Processo: 18/21494-5
Linha de fomento:Bolsas no Brasil - Programa Capacitação - Treinamento Técnico
Vigência (Início): 01 de novembro de 2018
Vigência (Término): 31 de janeiro de 2019
Área do conhecimento:Ciências da Saúde - Farmácia - Análise Toxicológica
Pesquisador responsável:Bruno Lemos Batista
Beneficiário:Camila Neves Lange
Instituição-sede: Centro de Ciências Naturais e Humanas (CCNH). Universidade Federal do ABC (UFABC). Ministério da Educação (Brasil). Santo André , SP, Brasil
Vinculado ao auxílio:14/05151-0 - Arsênio e arroz: monitoramento e estudos de (bio)remediação para segurança alimentar, AP.JP
Assunto(s):Segurança alimentar   Arroz   Solos   Arsênio   Biorremediação

Resumo

O arsênio (As) é considerado o xenobiótico mais tóxico segundo a Agência para Registro de Substâncias Tóxicas e Doenças nos Estados Unidos. Dentre as espécies químicas presentes na natureza, as inorgâncias (As3+ e As5+) são as mais tóxicas ao homem e as formas metiladas são menos tóxicas (MMA - monometil As -, DMA - dimetil As - e AsB - arsenobetaína). Quando presente no solo, o As é absorvido pelas raízes do arroz, chegando até os grãos. Este cereal é um importante alimento dos brasileiros e de quase metade da população mundial sendo, portanto, uma relevante via de exposição. A planta possui mecanismos que favorecem a absorção de As pelas suas raízes, principalmente As3+ quando cultivado em solo do tipo irrigado (inundado). Por outro lado, também possui mecanismos de defesa como as fitoquelatinas e efluxo do As absorvido. Sabe-se que o arroz consumido no Brasil possui concentração média de As >222 ng g-1 onde cerca de 60% é As inorgânico, representando um risco a saúde quando comparado ao valor máximo permitido de 10 µg l-1 de As em água. Os principais estados produtores são Rio Grande do Sul e Santa Catarina, que utilizam o cultivo do tipo irrigado. Além disso, atualmente, há uma intensa discussão entre os participantes do Codex Alimentarius sobre os limites máximos de As no arroz, assim como métodos de especiação e código de práticas para mitigar essa contaminação.

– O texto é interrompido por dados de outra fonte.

(** * A two-stage front end for a small C-like language

    Shallow embedding of [compiler_front_end.py]: the regular-expression
    driven scanner ([Lexer.tokenize]) and the recursive-descent grammar
    walker ([Parser.parse]), followed by the properties proved about them.

    Conventions of the embedding.
    - Source text is a [string]; each [ascii] stands for one code point in
      0..255, and the classes [\w], [\d], [\s] and [str.isspace] are those
      of Python's Unicode tables restricted to that range.
    - A token is the Python pair [(token_type, token_value)] of two strings.
    - The walker's procedures mutate [self]; here they are state
      transformers on the record [Parser].  Loops and mutual recursion get a
      [fuel] argument; [None] means the fuel ran out before the procedure
      returned.
    - The grammar procedures come twice.  Module [Parser] has them as they
      run with stack to spare.  Module [Bounded] has them under the
      interpreter's recursion limit, given as the number of frames of the
      script's own methods that may still be entered (calls of built-ins
      such as [len] and [append] are not counted: since Python 3.12 the
      limit applies to Python code only), and [parse] with its [except]
      clause is defined over these.  The first are what the second
      compute when no call is cut short; memory is not bounded. *)

From Stdlib Require Import String Ascii List Arith Bool Lia PeanoNat Sorted.
From Stdlib Require Import DecimalString.
Import ListNotations.
Open Scope string_scope.
Open Scope nat_scope.

(* ================================================================== *)
(** ** Character classes *)

Definition code (c : ascii) : nat := nat_of_ascii c.

Definition between (lo hi : nat) (c : ascii) : bool :=
  (lo <=? code c) && (code c <=? hi).

Definition is_lower (c : ascii) : bool := between 97 122 c.
Definition is_upper (c : ascii) : bool := between 65 90 c.
Definition is_ascii_digit (c : ascii) : bool := between 48 57 c.

(** [\d]: decimal digits; below 256 these are ['0'..'9'] only. *)
Definition is_digit (c : ascii) : bool := is_ascii_digit c.

(** [\w]: alphanumeric code points and the underscore.  Above 127 the
    alphanumerics are the letters, superscript digits and vulgar fractions
    of the Latin-1 supplement. *)
Definition is_word (c : ascii) : bool :=
  is_lower c || is_upper c || is_ascii_digit c || (code c =? 95)
  || (code c =? 170) || (code c =? 178) || (code c =? 179) || (code c =? 181)
  || (code c =? 185) || (code c =? 186) || between 188 190 c
  || between 192 214 c || between 216 246 c || between 248 255 c.

(** [\s] and [str.lstrip()]: tab..carriage return, the four separators
    0x1c..0x1f, space, NEL and the no-break space. *)
Definition is_space (c : ascii) : bool :=
  between 9 13 c || between 28 32 c || (code c =? 133) || (code c =? 160).

Definition is_newline (c : ascii) : bool := code c =? 10.

Definition dquote : ascii := ascii_of_nat 34.
Definition backslash : ascii := ascii_of_nat 92.

Definition one_of (s : string) (c : ascii) : bool :=
  existsb (Ascii.eqb c) (list_ascii_of_string s).

(* ================================================================== *)
(** ** Regular expressions with Python's backtracking semantics *)

Module Re.

Inductive regex : Type :=
| Eps
| Chr (c : ascii)
| Cls (p : ascii -> bool)
| Bnd
| Seq (r1 r2 : regex)
| Alt (r1 r2 : regex)
| Star (r : regex)
| LazyStar (r : regex).

(** A literal word, character by character. *)
Fixpoint lit (s : string) : regex :=
  match s with
  | EmptyString => Eps
  | String c s' => Seq (Chr c) (lit s')
  end.

(** [a|b|c], tried left to right. *)
Fixpoint alts (rs : list regex) : regex :=
  match rs with
  | [] => Cls (fun _ => false)
  | [r] => r
  | r :: rs' => Alt r (alts rs')
  end.

Definition plus (r : regex) : regex := Seq r (Star r).

Fixpoint seqs (rs : list regex) : regex :=
  match rs with
  | [] => Eps
  | [r] => r
  | r :: rs' => Seq r (seqs rs')
  end.

Section Matcher.

(** The subject string; positions are indices into it. *)
Variable t : string.

Definition word_at (i : nat) : bool :=
  match get i t with Some c => is_word c | None => false end.

(** [\b]: exactly one of the two neighbours is a word character. *)
Definition at_boundary (i : nat) : bool :=
  xorb (match i with 0 => false | S j => word_at j end) (word_at i).

(** Greedy repetition: one more round of [step] first, the continuation
    only when that fails.  A round that consumes nothing is cut. *)
Fixpoint star (step : nat -> (nat -> option nat) -> option nat)
         (fuel i : nat) (k : nat -> option nat) : option nat :=
  match fuel with
  | 0 => k i
  | S f =>
      match step i (fun j => if i <? j then star step f j k else None) with
      | Some e => Some e
      | None => k i
      end
  end.

(** Lazy repetition: the continuation first. *)
Fixpoint lazy_star (step : nat -> (nat -> option nat) -> option nat)
         (fuel i : nat) (k : nat -> option nat) : option nat :=
  match fuel with
  | 0 => k i
  | S f =>
      match k i with
      | Some e => Some e
      | None => step i (fun j => if i <? j then lazy_star step f j k else None)
      end
  end.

Assim, o presente projeto visa o desenvolvimento de métodos de especiação química, avaliação de risco do consumo de arroz e seus derivados quanto a contaminação com As, investigação de cultivares nacionais em relação à predileção por As, desenvolvimento de método para aprisionamento de As volátil para avaliação de sua presença em solos de arrozais e, finalmente, estudos de mitigação através do polimento, cozimento e (bio)remediação utilizando fungos já isolados da rizosfera de arrozes brasileiros. Espera-se com este projeto avaliar o risco do consumo de arroz, reduzir as concentrações de As nos grãos agregando valor nutricional e formar recursos humanos para atuar tanto na área de análises químicas quanto na área de segurança alimentar.